Collaboration is central to Dement's work. For Eurydice 1997–2007, Dement worked with American writer Kathy Acker. The intention was to cocreate an interactive digital piece, using Acker's novel about her cancer, Eurydice in the Underworld (1997), as a starting point. Acker died of cancer later in 1997. Dement continued with the project alone. Two of these works won the National Digital Art Award, in 2005 "Blue Plastic", and in 2006 "White Rose". George Alexander wrote of the work for Art Monthly Australasia, "Like exterminating angels, American writer Kathy Acker and Australian visual artist Linda Dement, shine a light on the dark and bloody depths of experience... These are images so corporeal and pitilessly physical, that you don't so much look at them as give them your fretful attention".

In "Bloodbath" (2010) at October 2010, Hordern Pavilion, Sydney, Australia, Dement worked with other artists to create an artwork using roller derby.

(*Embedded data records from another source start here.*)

(* ===== verification/FlightFacts.v ===== *)
(** * What the followed flight tells ([mitm/src/flight.rs])

    First the byte level: feeding bytes in pieces is feeding them one at a time, and a whole
    record moves the progress as [record_step] says. Then the message level: the handshake
    bytes in the clear are the messages they encode. Last the theorems. *)
From S2P Require Import Prelude RustStr Collections Wire Flight.

(** ** Bytes *)

Record fr_wf (r : FlightRecords) : Prop := {
  fw_header : length (fr_header r) = 5%nat;
  fw_len : (fr_header_len r ≤ 5)%nat;
  fw_remaining : fr_header_len r = 5%nat → (0 < fr_remaining r)%nat
}.

Lemma FlightRecords_new_wf : fr_wf FlightRecords_new.
Proof. by split; simpl; [| lia | lia]. Qed.

Lemma length_header_write (msg new : bytes) at_ : (at_ + length new ≤ length msg)%nat →
  length (write_at msg at_ new) = length msg.
Proof. intros ?. unfold write_at. rewrite !length_app, length_take, length_drop. lia. Qed.

Lemma record_written_wf r : length (fr_header r) = 5%nat → fr_wf (record_written r).
Proof. intros ?. unfold record_written. repeat case_match; simpl; split; simpl; auto; lia. Qed.

Definition byte_step (r : FlightRecords) (x : Z) : FlightRecords :=
  if watching r then (written_turn r [x]).1 else r.

Lemma write_at_snoc (msg : bytes) at_ x new : length msg = 5%nat → (at_ + S (length new) ≤ 5)%nat →
  write_at (write_at msg at_ [x]) (S at_) new = write_at msg at_ (x :: new).
Proof.
  intros Hm Hl. unfold write_at. cbn [length].
  assert (length (take at_ msg) = at_) as Ht by (rewrite length_take; lia).
  rewrite take_app_ge by lia. rewrite Ht. replace (S at_ - at_)%nat with 1%nat by lia.
  rewrite drop_app_ge by lia. rewrite Ht.
  replace (S at_ + length new - at_)%nat with (S (length new)) by lia.
  simpl. rewrite take_0, <- app_assoc, drop_drop. simpl. do 4 f_equal. lia.
Qed.

(** The first byte of a piece, then the others: either it completes a header or a record,
    or the same turn goes on. *)
Lemma written_turn_cons r x bs : fr_wf r → watching r = true →
  let r1 := byte_step r x in
  fr_wf r1 ∧
  (written_turn r (x :: bs) = (r1, bs) ∨
   (watching r1 = true ∧ (bs ≠ [] → written_turn r (x :: bs) = written_turn r1 bs))).
Proof.
  intros [Hh Hl Hr] Hw r1. subst r1. unfold byte_step. rewrite Hw. unfold written_turn.
  destruct (Nat.ltb_spec (fr_header_len r) 5) as [Hlt|Hge]; cbn [length].
  - replace (Nat.min (5 - fr_header_len r) 1) with 1%nat by lia. cbn [take].
    destruct (Nat.eqb_spec (fr_header_len r + 1) 5) as [He|Hne].
    + split.
      { case_match; simpl.
        - apply record_written_wf. simpl. rewrite length_header_write; simpl; lia.
        - split; simpl; [rewrite length_header_write; simpl; lia | lia |].
          apply Nat.eqb_neq in H. lia. }
      left. replace (Nat.min (5 - fr_header_len r) (S (length bs))) with 1%nat by lia.
      cbn [take drop]. rewrite ?take_0, ?drop_0. destruct (Nat.eqb_spec (fr_header_len r + 1) 5); [done|lia].
    + simpl. split; [split; simpl; [rewrite length_header_write; simpl; lia | lia | lia]|].
      right. split; [done|]. intros Hbs. destruct bs as [|y bs]; [done|].
      destruct (Nat.ltb_spec (fr_header_len r + 1) 5); [|lia]. cbn [length].
      set (n := Nat.min (5 - (fr_header_len r + 1)) (S (length bs))).
      replace (Nat.min (5 - fr_header_len r) (S (S (length bs)))) with (S n) by lia.
      cbn [take drop]. replace (fr_header_len r + 1)%nat with (S (fr_header_len r)) by lia.
      rewrite write_at_snoc by (rewrite ?length_take; cbn [length]; lia).
      replace (fr_header_len r + S n)%nat with (S (fr_header_len r) + n)%nat by lia. done.
  - assert (fr_header_len r = 5%nat) as H5 by lia. specialize (Hr H5).
    replace (Nat.min (fr_remaining r) 1) with 1%nat by lia. cbn [take drop].
    destruct (Nat.eqb_spec (fr_remaining r - 1) 0) as [He|Hne].
    + split; [by apply record_written_wf|]. left.
      replace (Nat.min (fr_remaining r) (S (length bs))) with 1%nat by lia.
      cbn [take drop]. rewrite ?take_0, ?drop_0. destruct (Nat.eqb_spec (fr_remaining r - 1) 0); [done|lia].
    + simpl. split; [split; simpl; [done | lia | lia]|].
      right. split; [done|]. intros Hbs. rewrite H5. simpl.
      set (n := Nat.min (fr_remaining r - 1) (length bs)).
      replace (Nat.min (fr_remaining r) (S (length bs))) with (S n) by lia.
      cbn [take drop]. replace (fr_remaining r - S n)%nat with (fr_remaining r - 1 - n)%nat by lia.
      destruct ((byte_of (fr_header r) 0 =? HANDSHAKE) && in_clear (fr_progress r)); [|done].
      by rewrite <- app_assoc.
Qed.

Lemma byte_step_wf r x : fr_wf r → fr_wf (byte_step r x).
Proof.
  intros Hr. destruct (watching r) eqn:Hw; [|unfold byte_step; by rewrite Hw].
  by destruct (written_turn_cons r x [] Hr Hw).
Qed.

Lemma written_turn_bytes bs r : fr_wf r → watching r = true → bs ≠ [] →
  fr_wf (written_turn r bs).1 ∧ (length (written_turn r bs).2 < length bs)%nat ∧
  foldl byte_step r bs = foldl byte_step (written_turn r bs).1 (written_turn r bs).2.
Proof.
  revert r. induction bs as [|x bs IH]; intros r Hr Hw Hne; [done|].
  destruct (written_turn_cons r x bs Hr Hw) as [Hwf [->|[Hw1 Hgo]]]; simpl; [auto with lia|].
  destruct bs as [|y bs].
  - destruct (written_turn r [x]) as [r' bs'] eqn:Ht.
    assert (byte_step r x = r') as Hb by (unfold byte_step; by rewrite Hw, Ht).
    assert (bs' = []) as ->.
    { destruct Hr as [? Hl Hrem]. revert Ht. unfold written_turn. cbn [length].
      destruct (Nat.ltb_spec (fr_header_len r) 5).
      - replace (Nat.min (5 - fr_header_len r) 1) with 1%nat by lia.
        case_match; simpl; by intros [=].
      - replace (Nat.min (fr_remaining r) 1) with 1%nat by lia. by intros [=]. }
    rewrite Hb in *. simpl. auto with lia.
  - rewrite Hgo by done. destruct (IH (byte_step r x)) as (? & ? & Hf); [done..|].
    split; [done|]. split; [simpl in *; lia|]. exact Hf.
Qed.

(** The loop of [written] ends with its bytes used up or the watch over, and does what
    feeding one byte at a time does. *)
Lemma written_loop_bytes fuel r bs : fr_wf r → (length bs ≤ fuel)%nat →
  (written_loop fuel r bs).1 = foldl byte_step r bs ∧ fr_wf (written_loop fuel r bs).1 ∧
  ((written_loop fuel r bs).2 = [] ∨ watching (written_loop fuel r bs).1 = false).
Proof.
  assert (∀ bs r, watching r = false → foldl byte_step r bs = r) as Hoff.
  { clear. induction bs as [|x bs IH]; intros r Hw; [done|]. simpl. unfold byte_step at 2. rewrite Hw. auto. }
  revert r bs. induction fuel as [|fuel IH]; intros r bs Hr Hl.
  { destruct bs; simpl in *; [auto|lia]. }
  cbn [written_loop]. destruct bs as [|x bs]; [simpl; auto|].
  destruct (watching r) eqn:Hw; cbn [length Nat.eqb negb andb].
  - destruct (written_turn_bytes (x :: bs) r) as (Hwf & Hlt & ->); [done..|].
    destruct (written_turn r (x :: bs)) as [r' bs']; simpl in *. apply IH; [done|lia].
  - simpl fst. rewrite Hoff by done. auto.
Qed.

(** [written] clears the buffer once the watch is over. *)
Definition release (r : FlightRecords) : FlightRecords :=
  if watching r then r
  else {| fr_progress := fr_progress r; fr_header := fr_header r; fr_header_len := fr_header_len r;
          fr_remaining := fr_remaining r; fr_handshake := [] |}.

Lemma written_bytes r bs : fr_wf r → written r bs = release (foldl byte_step r bs).
Proof.
  intros Hr. unfold written, release. destruct (written_loop_bytes (length bs) r bs) as [-> _]; [done..|].
  by destruct (watching _).
Qed.

Lemma release_progress r : fr_progress (release r) = fr_progress r.
Proof. unfold release. by case_match. Qed.
Lemma release_wf r : fr_wf r → fr_wf (release r).
Proof. intros [? ? ?]. unfold release. case_match; split; simpl; auto. Qed.
Lemma foldl_byte_step_wf bs r : fr_wf r → fr_wf (foldl byte_step r bs).
Proof. revert r. induction bs as [|x bs IH]; intros r Hr; [done|]. apply IH, byte_step_wf, Hr. Qed.

Lemma foldl_byte_step_off bs r : watching r = false → foldl byte_step r bs = r.
Proof.
  revert r. induction bs as [|x bs IH]; intros r Hw; [done|]. simpl. unfold byte_step at 2. rewrite Hw. auto.
Qed.

Lemma written_app r a b : fr_wf r → written (written r a) b = written r (a ++ b).
Proof.
  intros Hr. rewrite (written_bytes r a), written_bytes, written_bytes, foldl_app
    by auto using release_wf, foldl_byte_step_wf.
  destruct (watching (foldl byte_step r a)) eqn:Hw.
  { unfold release at 2. by rewrite Hw. }
  assert (watching (release (foldl byte_step r a)) = false) as Hw'.
  { unfold watching in *. by rewrite release_progress. }
  rewrite (foldl_byte_step_off b _ Hw), (foldl_byte_step_off b _ Hw'). unfold release at 1. rewrite Hw'.
  unfold release, watching in *. rewrite Hw. done.
Qed.

Lemma written_wf r bs : fr_wf r → fr_wf (written r bs).
Proof. intros Hr. rewrite written_bytes by done. auto using release_wf, foldl_byte_step_wf. Qed.

Lemma written_nil r : fr_wf r → watching r = true → written r [] = r.
Proof. intros Hr Hw. rewrite written_bytes by done. simpl. unfold release. by rewrite Hw. Qed.

Lemma written_pieces pieces r : fr_wf r →
  fr_progress (foldl written r pieces) = fr_progress (written r (concat pieces)).
Proof.
  revert r. induction pieces as [|p pieces IH]; intros r Hr; simpl.
  - rewrite written_bytes by done. by rewrite release_progress.
  - rewrite IH by auto using written_wf. by rewrite written_app.
Qed.

(** ** Records *)

(** A TLS record: its content type, its two version bytes and its fragment. *)
Definition tls_record : Type := Z * (Z * Z) * bytes.
Definition record_kind (r : tls_record) : Z := r.1.1.
Definition encode_record (r : tls_record) : bytes :=
  [r.1.1; r.1.2.1; r.1.2.2] ++ to_be16 (Z.of_nat (length r.2)) ++ r.2.
Definition record_ok (r : tls_record) : Prop := Z.of_nat (length r.2) <= U16_MAX.

(** What a whole record does to the progress and the handshake bytes kept. *)
Definition record_step (st : FlightProgress * bytes) (r : tls_record) : FlightProgress * bytes :=
  let '(p, hs) := st in
  if negb (is_watching p) then (p, hs)
  else if (record_kind r =? HANDSHAKE) && in_clear p then handshake_messages p (hs ++ r.2)
  else
    (match p with
     | Hello | Tls13 => if record_kind r =? CHANGE_CIPHER_SPEC then p
                        else if (record_kind r =? APPLICATION_DATA) && bool_decide (p = Tls13)
                        then CertificateSent else NoCertificate
     | _ => NoCertificate
     end, hs).
Definition flight_after (records : list tls_record) : FlightProgress * bytes :=
  foldl record_step (Hello, []) records.

Lemma be16_split v : 0 <= v <= U16_MAX → be16 (v / 256 mod 256) (v mod 256) = v.
Proof. unfold be16, U16_MAX. intros ?. Z.to_euclidean_division_equations; lia. Qed.

(** A state between two records. *)
Definition at_record (r : FlightRecords) (st : FlightProgress * bytes) : Prop :=
  fr_wf r ∧ fr_header_len r = 0%nat ∧ fr_progress r = st.1 ∧ fr_handshake r = st.2.

Lemma header_byte p h hl rem hs x : is_watching p = true → (hl < 5)%nat →
  byte_step {| fr_progress := p; fr_header := h; fr_header_len := hl; fr_remaining := rem; fr_handshake := hs |} x =
  let header := write_at h hl [x] in
  if (hl + 1 =? 5)%nat then
    let remaining := Z.to_nat (be16 (byte_of header 3) (byte_of header 4)) in
    let r' := {| fr_progress := p; fr_header := header; fr_header_len := hl + 1;
                 fr_remaining := remaining; fr_handshake := hs |} in
    if (remaining =? 0)%nat then record_written r' else r'
  else {| fr_progress := p; fr_header := header; fr_header_len := hl + 1; fr_remaining := rem;
          fr_handshake := hs |}.
Proof.
  intros Hw Hl. unfold byte_step, watching, written_turn. cbn [fr_progress fr_header fr_header_len fr_remaining fr_handshake].
  rewrite Hw. destruct (Nat.ltb_spec hl 5); [|lia]. cbn [length].
  replace (Nat.min (5 - hl) 1) with 1%nat by lia. cbn [take drop]. by destruct (Nat.eqb_spec (hl + 1) 5).
Qed.

(** Four bytes of a header, then the fifth. *)
Lemma header_bytes r k v w hi lo st : at_record r st → watching r = true →
  ∃ h, length h = 5%nat ∧ byte_of h 0 = k ∧ byte_of h 3 = hi ∧ byte_of h 4 = lo ∧
  foldl byte_step r [k; v; w; hi; lo] =
    let r' := {| fr_progress := st.1; fr_header := h; fr_header_len := 5;
                 fr_remaining := Z.to_nat (be16 hi lo); fr_handshake := st.2 |} in
    if (Z.to_nat (be16 hi lo) =? 0)%nat then record_written r' else r'.
Proof.
  intros ([Hh _ _] & H0 & Hp & Hs) Hw.
  exists [k; v; w; hi; lo]. split_and!; [done..|].
  destruct r as [p h hl rem hs]; simpl in *; subst.
  do 5 (destruct h as [|? h]; [done|]). destruct h; [|done].
  unfold watching in Hw. cbn [fr_progress] in Hw. cbn [foldl].
  do 4 (rewrite header_byte by (done || lia); cbn [Nat.add Nat.eqb]; cbv zeta).
  rewrite header_byte by (done || lia). cbn [Nat.add Nat.eqb]. done.
Qed.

In tandem with Australian artist collective VNS Matrix, decades earlier, Dement's work pioneered Australian cyberfeminism in art. Cyberfeminist politics and poetics used technology to deconstruct gender stereotypes in mainstream culture, and proactively situated women in relation to the rise of electronic culture in the early 1990s. Through her work, Dement aims to "give form to the unbearable." Dement's work has been described as depersonalised autobiography, that is, an appropriation of the digital as a space of expression, or a "rupture" in the info-tech dominated sphere of computer culture. Her work explores the relationship between the physical body and the body politic, exaggerating female "other-ness" or the "monstrous-feminine."

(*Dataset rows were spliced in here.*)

Lemma same_lists_blocks_alike (ctx : ProxyContext) (handler : DnsHandler) patterns host wall :
  collect_results HostPattern_parse patterns = Ok (dh_allowlist handler) →
  allowlist (ctx_policy ctx) = PatternSet_new (dh_allowlist handler) →
  dh_blocklist handler = snd <$> ctx_domains ctx →
  dh_stats handler = ctx_stats ctx → dh_events handler = ctx_events ctx → host_name host →
  blocks_alike ctx handler host wall.
Proof.
  intros Hps Ha Hb Hs He Hh. unfold blocks_alike.
  assert ((is_domain_blocked ctx host wall).2 = DnsHandler_is_blocked handler host) as Hd.
  { rewrite (is_domain_blocked_decides _ _ _ _ _ Hps Ha Hh). unfold DnsHandler_is_blocked. rewrite Hb.
    destruct (ctx_domains ctx) as [[id ds]|]; [|done]. cbn [fmap option_fmap option_map snd].
    by destruct (is_blocked ds host), (existsb _ _). }
  destruct (is_domain_blocked ctx host wall) as [ctx' blocked] eqn:Hi. cbn [snd] in Hd. split; [done|]. split.
  - rewrite (is_domain_blocked_decides _ _ _ _ _ Hps Ha Hh) in Hi.
    destruct (ctx_domains ctx) as [[id ds]|] eqn:Hc; [|injection Hi as <- <-; by rewrite Hs, He].
    destruct (_ && _); injection Hi as <- <-; [|by rewrite Hs, He].
    unfold record_block, count. cbn. rewrite Hs, He. destruct (ctx_events ctx); cbn; by rewrite ?Hs.
  - intros packet d m qe q r now at_ Hq Hh' Hsame Hl Hsv Hht Hr. rewrite Hd.
    rewrite <-(is_blocked_same_name (ctx_policy ctx) _ _ _ _ Hps Ha Hh Hh' Hsame). by apply handle_ordinary with m qe.
Qed.

(** C11: for a host name (not an address or in brackets, with at most one final dot), with the same
    list, the same allowlist texts and shared counters and log, the proxy and the DNS responder
    decide alike: the proxy blocks the host exactly when the responder's list check does, a block
    leaves the same counters and the same log, and otherwise nothing changes. A query packet for the
    same name, when it is not a local name and not of type HTTPS or SVCB, gets the blocked reply
    exactly when the proxy blocks the host, and is otherwise answered from the cache or forwarded.
    (Local names are the exception: the responder never checks them.) *)
Theorem proxy_blocks_like_dns (ctx : ProxyContext) (handler : DnsHandler) patterns host wall :
  collect_results HostPattern_parse patterns = Ok (dh_allowlist handler) →
  allowlist (ctx_policy ctx) = PatternSet_new (dh_allowlist handler) →
  dh_blocklist handler = snd <$> ctx_domains ctx →
  dh_stats handler = ctx_stats ctx → dh_events handler = ctx_events ctx → host_name host →
  blocks_alike ctx handler host wall.
Proof. apply same_lists_blocks_alike. Qed.
End agree.

(** ** Runs *)

Definition example_list (text : string) : option DomainSet :=
  contents ← DomainRules_encode (DomainRules_parse
    [{| source_name := []; source_format := Adblock; source_text := lit text |}]);
  match DomainSet_new contents with Ok ds => Some ds | Err _ => None end.
Definition example_policy (allowed : list string) : Policy :=
  {| mitm_enabled := true; user := PatternSet_new [];
     allowlist := PatternSet_new (match collect_results HostPattern_parse (lit <$> allowed) with
                                  | Ok ps => ps | Err _ => [] end);
     learning := Learning_default |}.
Definition example_context (ds : option DomainSet) (allowed : list string) : @ProxyContext example_adblock :=
  @Build_ProxyContext example_adblock (example_policy allowed) None ((λ l, (0%nat, l)) <$> ds) Stats_default (Some []).
Definition example_dns (ds : option DomainSet) (allowed : list string) : DnsHandler :=
  set_events (set_allowlist (DnsHandler_new ds Stats_default)
    (match collect_results HostPattern_parse (lit <$> allowed) with Ok ps => ps | Err _ => [] end)) (Some []).

(** Whether the proxy and the DNS responder block a host, with the same lists. *)
Definition example_both (text : string) (allowed : list string) (host : string) : bool * bool :=
  ((is_domain_blocked (example_context (example_list text) allowed) (lit host) 7).2,
   DnsHandler_is_blocked (example_dns (example_list text) allowed) (lit host)).

Definition blocked_query : bytes := example_query ["x"; "ADS"; "example"]%string TYPE_A.
Definition blocked_question : DnsQuery := {| query_type := TYPE_A; query_name := lit "x.ADS.example." |}.
Definition blocked_datagram : UdpDatagram :=
  {| udp_source := phone; udp_destination := tunnel_v4; udp_payload_bytes := blocked_query |}.
Definition blocked_message : Message :=
  {| msg_id := 0x1234; msg_recursion_desired := true; msg_is_query := true;
     msg_queries := [blocked_question]; msg_edns := None |}.
Definition blocked_requester : Requester :=
  {| req_id := 0x1234; req_recursion_desired := true;
     req_question := example_question ["x"; "ADS"; "example"]%string TYPE_A; req_edns := None |}.
Lemma blocked_asks : asks (query_packet blocked_query) blocked_datagram blocked_message 31 blocked_question.
Proof. constructor; try (vm_compute; reflexivity). vm_compute. lia. Qed.
Lemma blocked_host_name dot : host_name (lit "x.ADS.example" ++ (if dot : bool then [DOT] else [])).
Proof. destruct dot; split_and!; try (vm_compute; congruence); vm_compute; reflexivity. Qed.

Lemma proxy_blocks_like_dns_witness :
  example_both "||ads.example^" ["ok.ads.example"%string] "x.ADS.example" = (true, true) ∧
  answered_as true (example_dns (example_list "||ads.example^") ["ok.ads.example"%string]) (query_packet blocked_query)
    blocked_datagram blocked_requester (lit "x.ADS.example.") 100 7.
Proof.
  set (ds := example_list "||ads.example^"). set (allowed := ["ok.ads.example"%string]).
  assert (collect_results HostPattern_parse (lit <$> allowed) = Ok (dh_allowlist (example_dns ds allowed))) as Hps
    by (vm_compute; reflexivity).
  assert (dh_blocklist (example_dns ds allowed) = snd <$> ctx_domains (example_context ds allowed)) as Hb by (by destruct ds).
  pose proof (@proxy_blocks_like_dns example_adblock _ list_lru _ (example_context ds allowed) (example_dns ds allowed)
    _ (lit "x.ADS.example") 7 Hps eq_refl Hb eq_refl eq_refl (blocked_host_name false)) as Hp.
  unfold blocks_alike in Hp.
  assert ((is_domain_blocked (example_context ds allowed) (lit "x.ADS.example") 7).2 = true) as Hd by (vm_compute; reflexivity).
  destruct (is_domain_blocked (example_context ds allowed) (lit "x.ADS.example") 7) as [ctx' blocked] eqn:Hi.
  cbn [snd] in Hd. subst blocked. destruct Hp as (Hdns & _ & Hq). split.
  - unfold example_both. fold ds allowed. rewrite Hi, <-Hdns. reflexivity.
  - apply (Hq _ _ _ _ _ _ 100 7 blocked_asks (blocked_host_name true)); try (vm_compute; reflexivity); discriminate.
Defined.

(** A local name on the list: the DNS responder hands it to the network's resolver before it
    looks at the list, so only the proxy blocks it. *)
Theorem local_names_blocked_by_proxy_only :
  let ds := example_list "||printer.lan^" in
  (∃ job, (handle_packet (example_dns ds []) (query_packet (example_query ["printer"; "lan"]%string TYPE_A)) 100 0).1
    = Some (Local_ job)) ∧
  (is_domain_blocked (example_context ds []) (lit "printer.lan") 0).2 = true.
Proof. split; [eexists|]; vm_compute; reflexivity. Qed.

Stephen Wright (2013) claimed Dement's work exemplifies "The politics of trauma – of what it means to struggle into identity, to carry childhood and the world, and its baleful interiors into that weird shifting space called adulthood and a supposed responsibility – is the politics of the ways in which that trauma is hidden, or re-directed, cathected to the consumer paradise or fused with cyberspace...And the reason why, as another critic has said, we don’t so much look at Linda Dement’s work as give it our 'fretful attention' is perhaps because it’s the end of the road. There is nothing beyond memory and desire, there is nothing beyond what we do to each other here and now, and how that is played out or hidden".

==Censorship==
Some of Dement's early works have come under censorship by the Australian Government. Typhoid Mary was taken to the NSW Parliament as "obscene" and was subsequently rated by the Australian Classification Board as "not suitable for those under the age of 18." In My Gash also received a formal "Restricted" classification.

==Works==

Works
| Year | Title | Media | Notes |  |
| 2009 | The Ends of the Earth |  | a collaboration with Jane Castle |  |
| 1995 | Cyberflesh Girlmonster | CD-ROM | To make this work, Dement set up a stall as part of Artist Week at Adelaide Festival in 1994. She then digitally scanned 30 women's body parts of their choice. These scanned body parts were then digitally manipulated and reworked as "mutant" bodies to make up the work. Many of the "flesh donors" were Australian cyberfeminist artists present at the Festival. |  |
| 1991 | Typhoid Mary | CD-ROM |  |  |  |

==Writing==
- Artists Thinking About Science (with Helen Watson-Verran et al.). Adelaide, S.A.: Australian Network for Art and Technology, 1994.
- I Really Want to Kill You But I Can't Remember Why (with Jasmine Hirst et al.). Woolloomooloo, NSW: Artspace Australia, 1995.
- "Girl #4 Late 70s," in Peter Blazey et al. (eds.), Love Cries. Sydney: Angus and Robertson, 1995
- "Payment," in Leonie Stevens (ed.), Warp Drive. Milsons Point, NSW: Random House, 1998
- Byte Me: art + culture + technology (with Kevin Murray et al.). Bendigo, Vic.: Bendigo Art Gallery, 1999

==Awards and prizes==
- Dement was twice awarded the Harries Australian National Digital Art Award in 2005 and 2006, was awarded a New Media Arts Fellowship in 1996 and the Digital Futures Fund in 2010 by the Australia Council for the Arts, Best CD-ROM at the 9th Stuttgarter Filmwinter Festival in Germany; and Honorable Mentions by New Voices/New Visions, Palo Alto, California; and Ars Electronica, Austria.